Ainda no mesmo dia, 10 de Março, uma outra colega da copa também teve o mesmo destino. “A Conceição, que estuda economia, foi despedida por causa de uma pergunta sobre operações matemáticas. Mesmo sabendo responder, as pessoas são despedidas, o comportamento dele [do general Zé Maria] intimida. Por mais que saibamos, entramos em pânico. A Conceição ficou a tremer e só depois respondeu”, assevera.
Farida Marta
A 27 de Abril, o general Zé Maria despediu Farida Marta, alegadamente com o argumento de que não sabia limpar o chão.
“Quando comecei a trabalhar, [o general Zé Maria] tratava-me como princesa. Disseram-me que o chefe estava de olho numa novata, que era eu. Disseram-me que eu tinha de dar o iogurte”, explica.
“O general mandou-me chamar e pediu ao capitão Alberto para me levar a uma loja da UNITEL e escolher o telefone mais caro”, afirma Farida.
Na baixa de Luanda, Farida confessou a Alberto “que não estava a entender porque tinha de escolher um telefone para o general. O capitão disse-me que eu ia entender e tinha de escolher para ele [capitão] não perder o seu emprego”, conta.
Perante a resistência da jovem, o capitão “escolheu um telefone de 180 mil kwanzas e perguntou-me se gostei. Respondi que sim, mas que o meu salário não chegava. Pediu-me para levar as facturas”. No fim, não houve compra de telefone.
“O chefe ligava-me muitas vezes. Mandava os capangas dele ligarem. Era mais o coronel Jorge, aquele que tem bigode assim tipo o meu falecido avô, quem fazia os telefonemas e lhe passava as chamadas”, explica Farida, sorrindo sobre a forma como aparentemente resistia às investidas do general.

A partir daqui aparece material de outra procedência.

(** A book as [__init__] builds it: under each name the ledger holds the
    last participant of the list that bears it, and nothing under a name no
    participant bears; the name and the parameters are the ones given (no
    parameter when none is given); both sides are empty and tagged BID and
    ASK; LTP is 0. *)
Theorem init_registers_last_of_each_name (nm : string) (ps : list Participant)
    (params : option (gmap string Z)) (n : string) :
  participants (Book_init nm ps params) !! n = last_named n ps
  ∧ (∀ p, participants (Book_init nm ps params) !! n = Some p → pname p = n ∧ p ∈ ps)
  ∧ name (Book_init nm ps params) = nm
  ∧ params_ (Book_init nm ps params) = default ∅ params
  ∧ bids (Book_init nm ps params) = Side.mk "BID" []
  ∧ asks (Book_init nm ps params) = Side.mk "ASK" []
  ∧ LTP (Book_init nm ps params) = 0.
Proof.
  assert (Hl : participants (Book_init nm ps params) !! n = last_named n ps).
  { unfold participants, deepcopy, Book_init. cbn [participants_].
    rewrite fold_insert_lookup, lookup_empty. by destruct (last_named n ps). }
  split; [exact Hl|]. split; [|by destruct params].
  intros p Hp. rewrite Hl in Hp. unfold last_named in Hp.
  apply last_Some_elem_of in Hp. apply list_elem_of_filter in Hp. tauto.
Qed.
(** C4: when no candidate path exists or loads and the bare library names
    do not load either, [load_flann_library] returns [None] after one
    warning, and raises nothing; importing the module then succeeds with
    no library and no entry point, and the configuration structure can
    still be made. *)
Theorem missing_library_warns (e : env) :
  (forall p, p ∈ gen_possible_libpaths e -> cdll e p = None /\ path_exists e p = false) ->
  (forall name, name ∈ possible_libnames e -> cdll e (Rel [name]) = None) ->
  exists printed,
    let out := printed ++ [Warning "Unable to load C library for FLANN"] in
    only_prints printed /\
    load_flann_library e = (Ok None, out) /\
    import_module e = (Ok {| flannlib := None; registered := no_bindings |}, out) /\
    exists params, __init__ FLANNParameters = Ok params.
Proof.
  intros Hpaths Hnames.
  destruct (try_libpaths_absent e _ Hpaths) as (out1 & H1 & Hw1).
  destruct (try_fallback_absent e _ Hnames) as (out2 & H2 & Hw2).
  exists (say e "[flann] Loading FLANN shared library" ++ out1 ++ out2).
  assert (load_flann_library e =
          (Ok None, (say e "[flann] Loading FLANN shared library" ++ out1 ++ out2)
                    ++ [Warning "Unable to load C library for FLANN"])) as Hload.
  { unfold load_flann_library. rewrite H1, H2. by rewrite <- !app_assoc. }
  split; [|split; [done|split]].
  - repeat (apply Forall_app; split); first [apply say_only_prints | assumption].
  - unfold import_module. by rewrite Hload.
  - assert (match __init__ FLANNParameters with
            | Ok _ => true
            | Raise _ => false
            end = true) as Hok by (vm_compute; reflexivity).
    destruct (__init__ FLANNParameters) as [params|x]; [by exists params|done].
Qed.

Lemma missing_library_warns_witness :
  (forall p, cdll Examples.bare_machine p = None) /\
  exists printed,
    load_flann_library Examples.bare_machine
    = (Ok None, printed ++ [Warning "Unable to load C library for FLANN"]) /\
    import_module Examples.bare_machine
    = (Ok {| flannlib := None; registered := no_bindings |},
       printed ++ [Warning "Unable to load C library for FLANN"]).
Proof.
  split; [reflexivity|].
  destruct (missing_library_warns Examples.bare_machine) as (printed & _ & H1 & H2 & _).
  - intros p _. split; reflexivity.
  - intros name _. reflexivity.
  - exists printed. split; [exact H1|exact H2].
Defined.


(** A run that succeeds does so whatever else the library exports: it
    gives what the run on a library exporting every symbol gives. *)
Lemma exec_exported exported (m m' : bindings) (s : stmt) :
  exec exported m s = Ok m' -> exec everything m s = Ok m'.
Proof.
  destruct s; simpl; try done; by destruct (exported sym).
Qed.

Lemma exec_all_exported exported (code : list stmt) :
  forall m m' : bindings,
    exec_all exported m code = Ok m' -> exec_all everything m code = Ok m'.
Proof.
  induction code as [|s code IH]; intros m m'; simpl; [done|].
  destruct (exec exported m s) as [m1|x] eqn:E; [|done].
  rewrite (exec_exported _ _ _ _ E). apply IH.
Qed.

Lemma define_each_exported exported (fmtstr : template) (mappings : list (string * dtype)) :
  forall m m' : bindings,
    fst (define_each exported fmtstr m mappings) = Ok m' ->
    define_each everything fmtstr m mappings = (Ok m', []).
Proof.
  induction mappings as [|ty tys IH]; intros m m'; simpl.
  - by intros ->.
  - destruct (exec_all exported m (fmtstr ty.1 ty.2)) as [m1|x] eqn:E.
    + rewrite (exec_all_exported _ _ _ _ E). apply IH.
    + by destruct x.
Qed.

Lemma run_exported exported (body : list step) :
  forall m m' : bindings,
    fst (run exported m body) = Ok m' -> run everything m body = (Ok m', []).
Proof.
  induction body as [|s body IH]; intros m m'; simpl; [by intros ->|].
  destruct (run_step exported m s) as [[m1|x] out] eqn:E; [|done].
  destruct (run exported m1 body) as [r out'] eqn:E'. simpl. intros ->.
  assert (run_step everything m s = (Ok m1, [])) as ->.
  { destruct s; simpl in *.
    - injection E as E _. by rewrite (exec_all_exported _ _ _ _ E).
    - apply (define_each_exported exported). unfold define_functions in E.
      by rewrite E. }
  rewrite (IH m1 m'); [done|by rewrite E'].
Qed.

Lemma run_everything : run everything no_bindings module_body = (Ok all_bindings, []).
Proof.
  assert (match fst (run everything no_bindings module_body) with
          | Ok _ => true
          | Raise _ => false
          end = true) as Hok by (vm_compute; reflexivity).
  unfold all_bindings.
  destruct (fst (run everything no_bindings module_body)) as [m|x] eqn:E; [|done].
  by apply run_exported in E.
Qed.

(** What a successful import with a library leaves. *)
Lemma import_module_registered (e : env) (m : module) (out : list event) :
  import_module e = (Ok m, out) ->
  is_Some (flannlib m) ->
  registered m = all_bindings.
Proof.
  unfold import_module.
  destruct (load_flann_library e) as [[[lib|]|x] out']; try done.
  - generalize run_everything. generalize module_body as body. intros body Hall.
    destruct (run (exports lib) no_bindings body) as [[m1|x] printed] eqn:H; [|done].
    simpl. intros [= <- <-] _.
    assert (fst (run (exports lib) no_bindings body) = Ok m1) as H' by (by rewrite H).
    apply run_exported in H'. simpl. congruence.
  - intros [= <- <-] []. done.
Qed.

(** C5: after an import that found the library, [flann] has exactly the
    eleven dispatch dicts, and the keys of each are exactly the four
    element types, each bound to a function of the library whose argument
    types are declared. *)
Theorem dispatch_tables_cover_all_types (e : env) (m : module) (out : list event) :
  import_module e = (Ok m, out) ->
  is_Some (flannlib m) ->
  dom (flann (registered m)) = list_to_set families /\
  forall family, family ∈ families ->
    exists d, flann (registered m) !! family = Some d /\
      d.*1 = [float32; float64; uint8; int32] /\
      Forall (fun item => is_typed (functions (registered m) !! snd item)) d.
Proof.
  intros Himport Hlib.
  rewrite (import_module_registered e m out Himport Hlib). split.
  - apply (bool_decide_eq_true_1 _). vm_compute. reflexivity.
  - assert (forallb (complete_dict all_bindings) families = true) as Hall
      by (vm_compute; reflexivity).
    intros family Hin%list_elem_of_In.
    rewrite forallb_forall in Hall. specialize (Hall family Hin).
    unfold complete_dict in Hall.
    destruct (flann all_bindings !! family) as [d|]; [|done].
    apply andb_true_iff in Hall as [Hkeys Hvalues].
    exists d. split; [done|]. split.
    + by apply bool_decide_eq_true_1 in Hkeys.
    + apply Forall_forall. intros item Hitem%list_elem_of_In.
      rewrite forallb_forall in Hvalues. specialize (Hvalues item Hitem).
      by apply bool_decide_eq_true_1 in Hvalues.
Qed.


(** C6: for each of the four search functions, the instance of the
    template for [double] declares a [float32] output; statements of
    their own, placed right after the template in the module body, declare
    the [float64] output instead, and that is what the function bound to
    [float64] ends with. The functions of the other element types keep
    the [float32] output of the template. *)
Theorem double_search_registered_separately (e : env) (m : module) (out : list event) :
  import_module e = (Ok m, out) ->
  is_Some (flannlib m) ->
  forall F, F ∈ search_families ->
    let double := prefix F +:+ "double" in
    set_argtypes double (signature F float64 float32) ∈ code F "double" float64 /\
    float_outputs (signature F float64 float32) = [float32] /\
    (exists before after,
       module_body = before ++ [Define (code F); Do (double_code F)] ++ after) /\
    double_code F =
      [ set_restype double (Some c_int);
        set_argtypes double (signature F float64 float64);
        set_item (attr F) float64 double ] /\
    float_outputs (signature F float64 float64) = [float64] /\
    (exists d, flann (registered m) !! attr F = Some d /\ (float64, double) ∈ d) /\
    functions (registered m) !! double = Some (typed (signature F float64 float64)) /\
    forall C numpy, (C, numpy) ∈ type_mappings -> numpy <> float64 ->
      functions (registered m) !! (prefix F +:+ C)
      = Some (typed (signature F numpy float32)) /\
      float_outputs (signature F numpy float32) = [float32].
Proof.
  intros Himport Hlib F HF.
  rewrite (import_module_registered e m out Himport Hlib).
  unfold search_families in HF.
  repeat (apply elem_of_cons in HF as [->|HF]); [| | | |by apply elem_of_nil in HF].
  all: cbn [attr prefix code double_code signature]; cbv zeta.
  all: split; [right; left|].
  all: split; [reflexivity|].
  all: split;
    [first [ by exists (firstn 14 module_body), (skipn 16 module_body)
           | by exists (firstn 17 module_body), (skipn 19 module_body)
           | by exists (firstn 20 module_body), (skipn 22 module_body)
           | by exists (firstn 23 module_body), (skipn 25 module_body) ]|].
  all: split; [reflexivity|].
  all: split; [reflexivity|].
  all: split; [eexists; split; [vm_compute; reflexivity|right; left]|].
  all: split; [vm_compute; reflexivity|].
  all: intros C numpy HC Hnumpy; unfold type_mappings in HC.
  all: repeat (apply elem_of_cons in HC as [[= -> ->]|HC]);
    [| | | |by apply elem_of_nil in HC]; try done.
  all: split; [vm_compute; reflexivity|reflexivity].
Qed.

Lemma import_installed_module :
  import_module Examples.installed_machine = (Ok Examples.installed_module, []).
Proof.
  unfold import_module.
  assert (load_flann_library Examples.installed_machine = (Ok (Some Examples.libflann), []))
    as -> by (vm_compute; reflexivity).
  change (exports Examples.libflann) with everything.
  by rewrite run_everything.
Qed.

Lemma dispatch_tables_cover_all_types_witness :
  import_module Examples.installed_machine = (Ok Examples.installed_module, []) /\
  exists d, flann all_bindings !! "radius_search" = Some d /\
            d.*1 = [float32; float64; uint8; int32].
Proof.
  split; [exact import_installed_module|].
  destruct (proj2 (dispatch_tables_cover_all_types _ _ _ import_installed_module
                     (ex_intro _ Examples.libflann eq_refl)) "radius_search")
    as (d & Hd & Hkeys & _).
  - do 8 right. left.
  - exists d. split; [exact Hd|exact Hkeys].
Defined.

Lemma double_search_registered_separately_witness :
  import_module Examples.installed_machine = (Ok Examples.installed_module, []) /\
  functions all_bindings !! "flann_radius_search_double"
  = Some (typed (radius_search_argtypes float64 float64)).
Proof.
  split; [exact import_installed_module|].
  destruct (double_search_registered_separately _ _ _ import_installed_module
              (ex_intro _ Examples.libflann eq_refl)
              {| attr := "radius_search";
                 prefix := "flann_radius_search_";
                 code := radius_search_code;
                 double_code := radius_search_double;
                 signature := radius_search_argtypes |})
    as (_ & _ & _ & _ & _ & _ & H & _).
  - do 2 right. left.
  - exact H.
Defined.

(** A file that exists and cannot be loaded is an error of its own: the
    exception of the loader is raised again. *)
Example unloadable_library_raises :
  load_flann_library Examples.broken_machine = (Raise OSError, []).
Proof. reflexivity. Qed.

(** With a library that lacks a symbol the import fails with
    [AttributeError]. *)
Example missing_symbol_raises :
  fst (run (fun sym => negb (String.eqb sym "flann_used_memory_int")) no_bindings
           module_body)
  = Raise (AttributeError "flann_used_memory_int").
Proof. vm_compute. reflexivity. Qed.

End BindingSpec.

(** ** ensure_2d_array *)

Module ArraysSpec.
Import Py Arrays.
Local Open Scope list_scope.
(** * Domain controller (domain-server/src/DomainServer.cpp)

    A shallow embedding of the control-plane routines of the domain server:
    the node registry with its pairwise session secrets and interest-set
    fan-out, the static-assignment queue, the ICE heartbeat engine, the
    metaverse heartbeat error handler, the replacement-entities swap and the
    authentication gate of the HTTP surface.

    Conventions.
    - A [QUuid] is its 128-bit value as a [Z]; the null UUID is [0].
    - [QUuid::createUuid()], [std::uniform_int_distribution] and the outcome
      of file-system calls are inputs of the model: the state carries the
      stream of values the library calls return, and how many were consumed.
    - A [SharedNodePointer] held by [LimitedNodeList] is represented by the
      key of the node in the hash; dereferencing is a lookup in the current
      state, so a mutation of the node's linked data is seen by every holder.
    - Outbound packets, HTTP responses and signals are appended to a log.
    - Logging ([qDebug], [qWarning], ...) has no effect on state and is
      dropped. *)

From stdpp Require Import gmap strings list fin_maps.
From Stdlib Require Import ZArith Lia.

Local Open Scope Z_scope.

(** ** Basic Qt and networking types *)

Abbreviation QUuid := Z (only parsing).

Definition isNull (u : QUuid) : bool := u =? 0.

(** [NodeType_t]: the closed set of node types. *)
Inductive NodeType_t :=
  | Agent | AudioMixer | AvatarMixer | EntityServer | AssetServer
  | MessagesMixer | EntityScriptServer
  | UpstreamAudioMixer | UpstreamAvatarMixer
  | DownstreamAudioMixer | DownstreamAvatarMixer
  | Unassigned.

#[global] Instance NodeType_eq_dec : EqDecision NodeType_t.
Proof. solve_decision. Defined.

Definition NodeType_to_nat (t : NodeType_t) : nat :=
  match t with
  | Agent => 0 | AudioMixer => 1 | AvatarMixer => 2 | EntityServer => 3
  | AssetServer => 4 | MessagesMixer => 5 | EntityScriptServer => 6
  | UpstreamAudioMixer => 7 | UpstreamAvatarMixer => 8
  | DownstreamAudioMixer => 9 | DownstreamAvatarMixer => 10
  | Unassigned => 11
  end%nat.

Definition NodeType_of_nat (n : nat) : NodeType_t :=
  match n with
  | 0 => Agent | 1 => AudioMixer | 2 => AvatarMixer | 3 => EntityServer
  | 4 => AssetServer | 5 => MessagesMixer | 6 => EntityScriptServer
  | 7 => UpstreamAudioMixer | 8 => UpstreamAvatarMixer
  | 9 => DownstreamAudioMixer | 10 => DownstreamAvatarMixer
  | _ => Unassigned
  end%nat.

#[global] Instance NodeType_countable : Countable NodeType_t.
Proof.
  apply (inj_countable' NodeType_to_nat NodeType_of_nat).
  by intros [].
Defined.

(** [Assignment::Type]; [AllTypes] is the requester's wildcard. *)
Inductive AssignmentType :=
  | AudioMixerType | AvatarMixerType | AgentType | AssetServerType
  | MessagesMixerType | EntityScriptServerType | EntityServerType
  | AllTypes.

#[global] Instance AssignmentType_eq_dec : EqDecision AssignmentType.
Proof. solve_decision. Defined.

(** An address as [QHostAddress] holds it: [None] is the null address. *)
Abbreviation QHostAddress := (option Z) (only parsing).

(** ** The node registry and the assignment queue *)

Module Registry.

(** [DomainServerNodeData], the record linked to every admitted node. *)
Record DomainServerNodeData := mkNodeData {
  _nodeInterestSet : gset NodeType_t;
  _sessionSecretHash : gmap Z Z;
  _assignmentUUID : QUuid;
  _wasAssigned : bool;
  _isAuthenticated : bool;
}.

(** [DomainServerNodeData()] as [nodeAdded] constructs it.  The class is
    declared outside the sources at hand; a new record is taken to hold no
    interest, no secret and no assignment, and to be authenticated. *)
Definition newNodeData : DomainServerNodeData :=
  mkNodeData ∅ ∅ 0 false true.

(** A node of the hash.  Its UUID is the key it is stored under. *)
Record Node := mkNode {
  getType : NodeType_t;
  getLinkedData : option DomainServerNodeData;
  getActiveSocket : bool;
}.

Record Assignment := mkAssignment {
  a_uuid : QUuid;
  a_type : AssignmentType;
  a_pool : string;
  a_payload : string;
  a_isStatic : bool;
  a_walletUUID : QUuid;
  a_nodeVersion : string;
}.

(** A [SharedAssignmentPointer]: the address of a shared [Assignment]
    object.  The queue and the index hold pointers to the same objects, so
    [resetUUID] on one is seen through the other. *)
Abbreviation AssignmentPtr := nat (only parsing).
Lemma group_step_upsert (m : Js.Map uuid Group.t) (item : RatingRow.t) :
  group_step m item
  = if counted item
    then upsert String.eqb m (skill_id_of item)
           (Group.mk [] (skill_name_in item)) (Group.push (RatingRow.rating item))
    else m.
Proof.
  unfold group_step, counted, skill_id_of, skill_name_in, upsert.
  destruct (unwrap (RatingRow.skill item)) as [skill|]; [|reflexivity].
  destruct (Js.truthy (SkillRef.id skill) && Js.truthy (SkillRef.name skill));
    reflexivity.
Qed.

Lemma group_by_skill_snoc (done : list RatingRow.t) (item : RatingRow.t) :
  group_by_skill (done ++ [item]) = group_step (group_by_skill done) item.
Proof. unfold group_by_skill. rewrite fold_left_app. reflexivity. Qed.

Lemma find_app (A : Type) (p : A -> bool) (l1 l2 : list A) :
  find p (l1 ++ l2) = match find p l1 with Some x => Some x | None => find p l2 end.
Proof.
  induction l1 as [|x l1 IH]; simpl; [reflexivity|].
  destruct (p x); [reflexivity | exact IH].
Qed.

Lemma find_none_filter (A : Type) (p : A -> bool) (l : list A) :
  find p l = None -> filter p l = [].
Proof.
  induction l as [|x l IH]; simpl; [reflexivity|].
  destruct (p x); [discriminate | exact IH].
Qed.

Lemma group_by_skill_get (manualData : list RatingRow.t) (k : uuid) :
  Js.get String.eqb (group_by_skill manualData) k = group_of_skill manualData k.
Proof.
  induction manualData as [|item done IH] using rev_ind; [reflexivity|].
  rewrite group_by_skill_snoc, group_step_upsert.
  unfold group_of_skill, ratings_of_skill in *.
  rewrite find_app, filter_app, map_app. simpl.
  unfold rated_as at 2 4. 
  destruct (counted item) eqn:Ec; simpl.
  - destruct (String.eqb_spec (skill_id_of item) k) as [->|Hne].
    + rewrite (get_upsert_same String.eqb String.eqb_eq), IH.
      destruct (find (rated_as k) done) as [first|] eqn:Ef; simpl.
      * reflexivity.
      * rewrite (find_none_filter _ _ Ef). reflexivity.
    + rewrite (get_upsert_other String.eqb String.eqb_eq _ _ _ Hne), IH.
      destruct (find (rated_as k) done); [rewrite app_nil_r|]; reflexivity.
  - rewrite IH. destruct (find (rated_as k) done); [rewrite app_nil_r|]; reflexivity.
Qed.

Lemma group_by_skill_keys (manualData : list RatingRow.t) :
  NoDup (keys (group_by_skill manualData)).
Proof.
  induction manualData as [|item done IH] using rev_ind; [constructor|].
  rewrite group_by_skill_snoc, group_step_upsert.
  destruct (counted item); [|exact IH].
  apply (NoDup_keys_upsert String.eqb String.eqb_eq). exact IH.
Qed.

Lemma find_some_filter (A : Type) (p : A -> bool) (l : list A) (x : A) :
  find p l = Some x -> filter p l <> [].
Proof.
  intros H E. apply find_some in H as [Hin Hp].
  assert (In x (filter p l)) by (apply filter_In; auto).
  rewrite E in H. contradiction.
Qed.

Lemma group_entry (manualData : list RatingRow.t) (k : uuid) (g : Group.t) :
  In (k, g) (group_by_skill manualData) ->
  Group.ratings g = ratings_of_skill manualData k /\
  ratings_of_skill manualData k <> [].
Proof.
  intros Hin.
  apply (In_get String.eqb String.eqb_eq _ _ _ (group_by_skill_keys manualData)) in Hin.
  rewrite group_by_skill_get in Hin. unfold group_of_skill in Hin.
  destruct (find (rated_as k) manualData) as [first|] eqn:Ef; [|discriminate].
  injection Hin as <-. split; [reflexivity|].
  unfold ratings_of_skill. intros E. apply map_eq_nil in E.
  exact (find_some_filter _ _ Ef E).
Qed.

(** *** Bounds of a mean *)

Lemma fold_min_le (l : list Z) (a : Z) :
  fold_left Z.min l a <= a /\ (forall x, In x l -> fold_left Z.min l a <= x) /\
  (fold_left Z.min l a = a \/ In (fold_left Z.min l a) l).
Proof.
  revert a. induction l as [|y l IH]; intros a; simpl.
  - repeat split; [lia | contradiction | left; reflexivity].
  - destruct (IH (Z.min a y)) as (H1 & H2 & H3). repeat split.
    + lia.
    + intros x [<-|Hx]; [lia | auto].
    + destruct H3 as [H3|H3]; [|right; right; exact H3].
      rewrite H3. destruct (Z.min_spec a y) as [[_ ->]|[_ ->]]; auto.
Qed.

Lemma fold_max_ge (l : list Z) (a : Z) :
  a <= fold_left Z.max l a /\ (forall x, In x l -> x <= fold_left Z.max l a) /\
  (fold_left Z.max l a = a \/ In (fold_left Z.max l a) l).
Proof.
  revert a. induction l as [|y l IH]; intros a; simpl.
  - repeat split; [lia | contradiction | left; reflexivity].
  - destruct (IH (Z.max a y)) as (H1 & H2 & H3). repeat split.
    + lia.
    + intros x [<-|Hx]; [lia | auto].
    + destruct H3 as [H3|H3]; [|right; right; exact H3].
      rewrite H3. destruct (Z.max_spec a y) as [[_ ->]|[_ ->]]; auto.
Qed.

Lemma Math_min_spec (l : list Z) :
  l <> [] -> In (Js.Math_min l) l /\ forall x, In x l -> Js.Math_min l <= x.
Proof.
  destruct l as [|a l]; [congruence|]. intros _. simpl.
  destruct (fold_min_le l a) as (H1 & H2 & H3). split.
  - destruct H3 as [->|H3]; auto.
  - intros x [<-|Hx]; auto.
Qed.

Lemma Math_max_spec (l : list Z) :
  l <> [] -> In (Js.Math_max l) l /\ forall x, In x l -> x <= Js.Math_max l.
Proof.
  destruct l as [|a l]; [congruence|]. intros _. simpl.
  destruct (fold_max_ge l a) as (H1 & H2 & H3). split.
  - destruct H3 as [->|H3]; auto.
  - intros x [<-|Hx]; auto.
Qed.

Lemma sum_bounds (lo hi : Z) (l : list Z) :
  (forall x, In x l -> lo <= x <= hi) ->
  lo * Z.of_nat (length l) <= Js.sum l <= hi * Z.of_nat (length l).
Proof.
  induction l as [|x l IH]; intros H.
  - cbn. lia.
  - rewrite sum_cons. cbn [length]. rewrite Nat2Z.inj_succ.
    assert (lo <= x <= hi) by (apply H; left; reflexivity).
    assert (lo * Z.of_nat (length l) <= Js.sum l <= hi * Z.of_nat (length l)).
    { apply IH. intros y Hy. apply H. right. exact Hy. }
    lia.
Qed.

Lemma quotient_bounds (lo hi s n : Z) :
  0 < n -> lo * n <= s <= hi * n ->
  (inject_Z lo <= inject_Z s / inject_Z n <= inject_Z hi)%Q.
Proof.
  intros Hn [H1 H2].
  assert (Hq : (0 < inject_Z n)%Q) by (unfold Qlt; simpl; lia).
  split.
  - apply Qle_shift_div_l; [exact Hq|].
    rewrite <- inject_Z_mult, <- Zle_Qle. exact H1.
  - apply Qle_shift_div_r; [exact Hq|].
    rewrite <- inject_Z_mult, <- Zle_Qle. exact H2.
Qed.

Lemma mean_bounds (lo hi : Z) (l : list Z) :
  l <> [] -> (forall x, In x l -> lo <= x <= hi) ->
  (inject_Z lo <= mean l <= inject_Z hi)%Q.
Proof.
  intros Hne H. unfold mean. apply quotient_bounds.
  - destruct l; [congruence|]. cbn [length]. lia.
  - apply sum_bounds. exact H.
Qed.

Lemma manual_average_entry (manualData : list RatingRow.t) (a : SkillAverage.t) :
  In a (manual_averages manualData) ->
  exists g, In (SkillAverage.skill_id a, g) (group_by_skill manualData)
            /\ a = to_average (SkillAverage.skill_id a, g).
Proof.
  unfold manual_averages. rewrite in_map_iff. intros ([k g] & <- & Hin).
  exists g. split; [exact Hin | reflexivity].
Qed.

(** X1: every skill that the manual computation of
    [getOverallSkillAverages] lists has at least one rating, and its
    entry summarises exactly the ratings of the rows of that skill, in
    their order: their mean, their number, their minimum and their
    maximum. *)
Theorem listed_skill_summarises_its_ratings
  (manualData : list RatingRow.t) (a : SkillAverage.t) :
  In a (manual_averages manualData) ->
  let rs := ratings_of_skill manualData (SkillAverage.skill_id a) in
  rs <> [] /\
  SkillAverage.average_rating a = mean rs /\
  SkillAverage.rating_count a = Z.of_nat (length rs) /\
  SkillAverage.min_rating a = Js.Math_min rs /\
  SkillAverage.max_rating a = Js.Math_max rs.
Proof.
  intros Hin rs. destruct (manual_average_entry _ _ Hin) as (g & Hg & Ea).
  destruct (group_entry _ _ _ Hg) as [Er Hne]. fold rs in Er, Hne.
  rewrite Ea. simpl. rewrite Er. auto.
Qed.
(** * Training-data generator: renderers, JSON-lines writer and format validator

    A shallow embedding of [scripts/generate-training-data.py].  Python
    strings are sequences of Unicode code points; a scenario is a Python
    dict, here a finite map from keys to Python values; exceptions are
    an explicit error result. *)

From Stdlib Require Import String Ascii NArith ZArith DecimalString Lia.
From stdpp Require Import gmap list.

Este fartou-se.
“As pessoas diziam-me que o chefe estava decepcionado comigo, e ele afastou-me da mesa do refeitório onde comia ao lado dele todos os dias. A mesa tem oito a dez lugares e ele não se senta com generais ou oficiais, só com mulheres. As colegas gozavam comigo e diziam que eu não tinha dado o meu iogurte”, denuncia.
“O coronel Jorge veio ter comigo e disse-me que o chefe mandou transmitir-me que eu não sei varrer e tenho de ir para casa aprender”, diz Farida.
Noutro episódio, o chefe do SISM pediu a Zumira para cantar a música “Alma nua”, de Edmázia Mayembe. Ela não a sabia, e foi também despedida a 27 de Abril. “[O general] chamou-a de matumba e disse que a mãe dela tinha de a educar melhor. O coronel Jorge também lhe transmitiu que tinha de ir para casa aprender a cantar com a mãe”, relata Farida.
“Antes de sair dei um grito de alegria, de adeus. Foi um sufoco trabalhar ali [no SISM]. E ele [general Zé Maria] estava a ouvir. Pararam-me e disseram-me que tinha de pedir ‘permita’ a ele e eu disse que ele já não era meu chefe. Dei as costas e fui-me embora. Ligaram-me no dia seguinte a chamarem-me de malandra e que me levariam a tribunal”, desabafa.